The connection between shear thinning and biaxial orientation for quasi-ideal rods

TL;DR

This study investigates how shear thinning in colloidal rods relates to their microscopic biaxial orientation, using rheo-SANS measurements to connect shear rate, ordering, and viscosity in fd-virus suspensions.

Contribution

It provides the first detailed measurement of the complete orientational ordering tensor of colloidal rods as a function of shear rate, linking microscopic ordering to rheological behavior.

Findings

Shear thinning correlates with microscopic ordering of rods.

Zero-shear viscosity matches self-diffusion concentration dependence.

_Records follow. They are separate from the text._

Lemma parse_ipv6_int_mapped n :
  0 ≤ n < 2 ^ 128 → Z.shiftr n 32 = 65535 → parse_ipv6_int (ipv6_str n) = Some n.
Proof.
  intros Hn Hm. unfold ipv6_str. rewrite Hm, Z.eqb_refl, land_ones_32.
  set (m := n mod 2 ^ 32). assert (0 ≤ m < 2 ^ 32) as Hm' by (apply Z.mod_pos_bound; lia).
  change (ipv6_int_str 65535) with (py "::ffff"). unfold parse_ipv6_int.
  assert (str_split colon (py "::ffff" ++ [colon] ++ ipv4_str m) = [[]; []; py "ffff"; ipv4_str m]) as ->.
  { assert (colon ∉ ipv4_str m) as Hc.
    { intros Hin. pose proof (ipv4_str_chars m Hm') as Hall. rewrite Forall_forall in Hall.
      by destruct (Hall _ Hin). }
    change (py "::ffff" ++ [colon] ++ ipv4_str m) with
      ([] ++ colon :: ([] ++ colon :: (py "ffff" ++ colon :: ipv4_str m))).
    rewrite !str_split_app by (apply (bool_decide_unpack _); vm_compute; exact I). by rewrite str_split_word. }
  cbn [length Nat.ltb Nat.leb]. unfold replace_dotted, last_part. cbn [last from_option id removelast app].
  assert (str_contains dot (ipv4_str m) = true) as ->.
  { apply str_contains_elem. unfold ipv4_str. cbn [fmap list_fmap str_join]. set_solver. }
  rewrite parse_ipv4_str by done. cbn [mbind option_bind].
  assert (is_hextet (m / 2 ^ 16) ∧ is_hextet (m mod 2 ^ 16)) as [Ha Hb].
  { split; [split; [apply Z.div_pos; lia|apply Z.div_lt_upper_bound; lia]|apply Z.mod_pos_bound; lia]. }
  destruct (hextet_str_nonempty _ Ha) as (c & s & E), (hextet_str_nonempty _ Hb) as (c' & s' & E').
  assert (parse_parts [[]; []; py "ffff"; hextet_str (m / 2 ^ 16); hextet_str (m mod 2 ^ 16)] =
    fold_left append_hextet (hextet_str <$> [65535; m / 2 ^ 16; m mod 2 ^ 16]) (Some 0)) as ->.
  { cbn [fmap list_fmap]. rewrite E, E'. reflexivity. }
  assert (is_hextet 65535) by (unfold is_hextet; lia).
  rewrite append_hextets; [|lia|auto with mdm].
  unfold hextets_value. cbn [fold_left]. f_equal.
  rewrite Z.shiftr_div_pow2 in Hm by lia. pose proof (Z.div_mod n (2 ^ 32)). pose proof (Z.div_mod m (2 ^ 16)).
  fold m in H0. change (2 ^ 16) with 65536 in *. change (2 ^ 32) with 4294967296 in *. lia.
Qed.

Lemma parse_ipv6_str n : 0 ≤ n < 2 ^ 128 → parse_ipv6_int (ipv6_str n) = Some n.
Proof.
  intros Hn. destruct (Z.eqb_spec (Z.shiftr n 32) 65535) as [Hm|Hm]; [by apply parse_ipv6_int_mapped|].
  unfold ipv6_str. rewrite (proj2 (Z.eqb_neq _ _) Hm). by apply parse_ipv6_int_str.
Qed.

(** An IPv4 address holds no colon, a printed IPv6 address does. *)
Lemma mapM_Some_Forall {A B} (f : A → option B) l k : mapM f l = Some k → Forall (λ x, is_Some (f x)) l.
Proof. intros Hm%mapM_Some. induction Hm; constructor; [by eexists|done]. Qed.

Lemma str_split_elem sep c (s : pystr) : c ∈ s → c ≠ sep → ∃ w, w ∈ str_split sep s ∧ c ∈ w.
Proof.
  induction s as [|d s IH]; [set_solver|]. intros [->|Hc]%elem_of_cons Hne; cbn.
  - rewrite (proj2 (Z.eqb_neq d sep)) by done. destruct (str_split sep s) as [|w ws]; eexists; (split; [by left|by left]).
  - destruct (IH Hc Hne) as (w & Hw & Hcw). destruct (d =? sep); [exists w; split; [by right|done]|].
    destruct (str_split sep s) as [|w' ws]; [set_solver|]. apply elem_of_cons in Hw as [->|Hw].
    + exists (d :: w'). split; [by left|by right].
    + exists w. split; [by right|done].
Qed.

Lemma parse_ipv4_colon s : colon ∈ s → parse_ipv4 s = None.
Proof.
  intros Hc. unfold parse_ipv4. destruct (mapM parse_octet (str_split dot s)) as [octets|] eqn:E; [exfalso|done].
  apply mapM_Some_Forall in E. destruct (str_split_elem dot colon s Hc) as (w & Hw & Hcw); [done|].
  rewrite Forall_forall in E. destruct (E w Hw) as [n Hn]. unfold parse_octet in Hn.
  assert (forallb is_digit w = true) as Hd by (destruct (forallb is_digit w); [done|]; by rewrite !andb_false_r in Hn).
  rewrite forallb_forall in Hd. apply list_elem_of_In in Hcw. by specialize (Hd _ Hcw).
Qed.

Lemma ipv6_str_colon n : 0 ≤ n < 2 ^ 128 → colon ∈ ipv6_str n.
Proof.
  intros Hn. destruct (decide (colon ∈ ipv6_str n)) as [|Hno]; [done|exfalso].
  pose proof (parse_ipv6_str n Hn) as Hp. unfold parse_ipv6_int in Hp.
  by rewrite str_split_word in Hp.
Qed.

Lemma ip_char_no n c : 0 ≤ n < 2 ^ 128 → c = percent ∨ c = slash → c ∉ ipv6_str n.
Proof.
  intros Hn Hc Hin. pose proof (ipv6_str_chars n Hn) as Hall. rewrite Forall_forall in Hall.
  apply Hall, ip_char_range in Hin. unfold percent, slash in Hc. lia.
Qed.

(** What is printed parses back. *)
Lemma parse_ip_str a : ip_ok a → parse_ip_address (ip_str a) = Some a.
Proof.
  intros Ha. unfold parse_ip_address. destruct a as [n|n [scope|]]; cbn [ip_str ip_ok] in *.
  - by rewrite parse_ipv4_str.
  - destruct Ha as (Hn & Hscope & Hp & Hs).
    rewrite parse_ipv4_colon by (apply elem_of_app; left; by apply ipv6_str_colon). unfold parse_ipv6.
    assert (str_contains slash (ipv6_str n ++ [percent] ++ scope) = false) as ->.
    { apply not_true_is_false. rewrite str_contains_elem, !elem_of_app, list_elem_of_singleton.
      intros [Hin|[Hin|Hin]]; [|done|done]. revert Hin. apply ip_char_no; auto. }
    cbn [app]. rewrite str_split_app by (apply ip_char_no; auto). rewrite str_split_word by done.
    destruct scope as [|c scope]; [done|]. cbn [is_empty]. by rewrite parse_ipv6_str.
  - rewrite parse_ipv4_colon by by apply ipv6_str_colon. unfold parse_ipv6.
    assert (str_contains slash (ipv6_str n) = false) as ->.
    { apply not_true_is_false. rewrite str_contains_elem. apply ip_char_no; auto. }
    rewrite str_split_word by (apply ip_char_no; auto). by rewrite parse_ipv6_str.
Qed.

Lemma ip_str_inj a b : ip_ok a → ip_ok b → ip_str a = ip_str b → a = b.
Proof. intros Ha Hb He. apply (f_equal parse_ip_address) in He. rewrite !parse_ip_str in He by done. congruence. Qed.

(** ** Parsed addresses are in range *)

Lemma append_hextet_range acc k s v :
  0 ≤ acc < 2 ^ (16 * Z.of_nat k) → append_hextet (Some acc) s = Some v → 0 ≤ v < 2 ^ (16 * Z.of_nat (S k)).
Proof.
  intros Hacc. unfold append_hextet. cbn [mbind option_bind]. intros (h & Hh & [= <-])%bind_Some.
  assert (0 ≤ h < 2 ^ 16) as Hr.
  { unfold parse_hextet in Hh. apply bind_Some in Hh as (ds & Hds & Hh). case_match eqn:E; [|done]. injection Hh as <-.
    apply andb_true_iff in E as [_ E%Nat.leb_le].
    assert (Forall (λ d, 0 ≤ d < 16) ds) as Hd.
    { apply mapM_Some in Hds. clear E. induction Hds as [|c d s ds Hc _ IH]; constructor; [|done].
      unfold hex_value, in_range in Hc. repeat case_match; naive_solver lia. }
    apply mapM_Some, Forall2_length in Hds. rewrite Hds in E. clear Hds.
    destruct Hd as [|d0 ? H0 [|d1 ? H1 [|d2 ? H2 [|d3 ? H3 [|]]]]]; cbn in *; lia. }
  rewrite lor_shiftl by (done || lia). replace (16 * Z.of_nat (S k)) with (16 * Z.of_nat k + 16) by lia.
  rewrite Z.pow_add_r by lia. nia.
Qed.

Lemma append_hextets_range l : ∀ acc k v,
  0 ≤ acc < 2 ^ (16 * Z.of_nat k) → fold_left append_hextet l (Some acc) = Some v →
  0 ≤ v < 2 ^ (16 * Z.of_nat (length l + k)).
Proof.
  assert (∀ m, fold_left append_hextet m None = None) as Hnone by (intros m; induction m as [|s m IH]; [done|exact IH]).
  induction l as [|s l IH]; intros acc k v Hacc Hv; [by injection Hv as <-|]. cbn [fold_left] in Hv.
  destruct (append_hextet (Some acc) s) as [acc'|] eqn:E; [|by rewrite Hnone in Hv].
  apply (append_hextet_range _ k) in E; [|done]. replace (length (s :: l) + k)%nat with (length l + S k)%nat by (cbn; lia).
  by eapply IH.
Qed.

Lemma parse_parts_range parts v : parse_parts parts = Some v → 0 ≤ v < 2 ^ 128.
Proof.
  unfold parse_parts. case_match; [done|]. destruct (skip_indices parts) as [|i [|]]; [| |done].
  - case_match eqn:E; [done|]. intros Hv. apply (append_hextets_range _ 0 0) in Hv; [|cbn; lia].
    apply orb_false_iff in E as [[E%negb_false_iff%Nat.eqb_eq _]%orb_false_iff _]. rewrite E in Hv. exact Hv.
  - cbv zeta. set (hi := if is_empty (nth 0 parts []) then (i - 1)%nat else i).
    set (lo := if is_empty (last_part parts) then _ else _).
    do 2 (case_match; [done|]). destruct (Nat.ltb_spec (8 - (hi + lo)) 1) as [|Hk]; [done|].
    intros (high & Hhigh & Hv)%bind_Some. apply (append_hextets_range _ 0 0) in Hhigh; [|cbn; lia].
    assert (length (take hi parts) ≤ hi)%nat as Hth by (rewrite length_take; lia).
    assert (length (drop (length parts - lo) parts) ≤ lo)%nat as Hdl by (rewrite length_drop; lia).
    assert (0 ≤ Z.shiftl high (16 * Z.of_nat (8 - (hi + lo))) < 2 ^ (16 * Z.of_nat (hi + (8 - (hi + lo))))) as Hs.
    { rewrite Z.shiftl_mul_pow2 by lia. rewrite Nat2Z.inj_add, Z.mul_add_distr_l, Z.pow_add_r by lia.
      assert (high < 2 ^ (16 * Z.of_nat hi)).
      { eapply Z.lt_le_trans; [apply Hhigh|]. apply Z.pow_le_mono_r; lia. }
      split; [apply Z.mul_nonneg_nonneg; [lia|apply Z.pow_nonneg; lia]|].
      apply Z.mul_lt_mono_pos_r; [apply Z.pow_pos_nonneg; lia|done]. }
    apply (append_hextets_range _ _ _ _ Hs) in Hv. split; [lia|]. eapply Z.lt_le_trans; [apply Hv|].
    apply Z.pow_le_mono_r; lia.
Qed.

Lemma parse_ipv4_range s v : parse_ipv4 s = Some v → 0 ≤ v < 2 ^ 32.
Proof.
  unfold parse_ipv4. intros (ns & Hns & Hv)%bind_Some.
  assert (Forall (λ n, 0 ≤ n ≤ 255) ns) as Hr.
  { apply mapM_Some in Hns. clear Hv. induction Hns as [|w n ws ns Hw _ IH]; constructor; [|done].
    unfold parse_octet in Hw. case_match eqn:E; [|done]. injection Hw as <-.
    apply andb_true_iff in E as [E Hle%Z.leb_le]. split; [|done].
    apply andb_true_iff in E as [[_ Hd]%andb_true_iff _]. unfold decimal_value.
    assert (∀ acc, 0 ≤ acc → 0 ≤ fold_left (λ acc c, 10 * acc + (c - 48)) w acc) as H; [|by apply H].
    apply forallb_Forall in Hd. clear -Hd. induction Hd as [|c w Hc _ IH]; intros acc Hacc; [done|].
    cbn. apply IH. unfold is_digit, in_range in Hc. lia. }
  destruct ns as [|a [|b [|c [|d [|]]]]]; try done. injection Hv as <-.
  rewrite !Forall_cons in Hr. destruct Hr as (? & ? & ? & ? & _). lia.
Qed.

Lemma parse_ip_ok s a : parse_ip_address s = Some a → percent ∉ s → ip_ok a ∧ ∀ n scope, a = IPv6Address n scope → scope = None.
Proof.
  unfold parse_ip_address. destruct (parse_ipv4 s) as [n|] eqn:E.
  - intros [= <-] _. split; [by apply parse_ipv4_range in E|done].
  - unfold parse_ipv6. intros Ha Hp. case_match; [done|]. rewrite str_split_word in Ha by done.
    apply bind_Some in Ha as (n & Hn & [= <-]). split; [|by intros ? ? [= _ <-]].
    unfold parse_ipv6_int in Hn. case_match; [done|]. apply bind_Some in Hn as (parts & _ & Hn). by apply parse_parts_range in Hn.
Qed.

Biaxiality increases with shear rate, affecting ordering.

Abstract

The complete orientational ordering tensor of quasi-ideal colloidal rods is obtained as a function of shear rate by performing rheo-SANS (rheology with small angle neutron scattering) measurements on isotropic fd-virus suspensions in the two relevant scattering planes, the flow-gradient (1-2) and the flow-vorticity (1-3) plane. Microscopic ordering can be identified as the origin of the observed shear thinning. A qualitative description of the rheological response by Smoluchowski, as well as Doi--Edwards--Kuzuu theory is possible, as we obtain a master curve for different concentrations, scaling the shear rate with the apparent collective rotational diffusion coefficient. However, the observation suggests that the interdependence of ordering and shear thinning at small shear rates is stronger than predicted. The extracted zero-shear viscosity matches the concentration dependence of the self-diffusion of rods in semi-dilute solutions, while the director tilts close towards the flow direction already at very low shear rates. In contrast, we observe a smaller dependence on the shear rate in the overall ordering at high shear rates, as well as an ever-increasing biaxiality.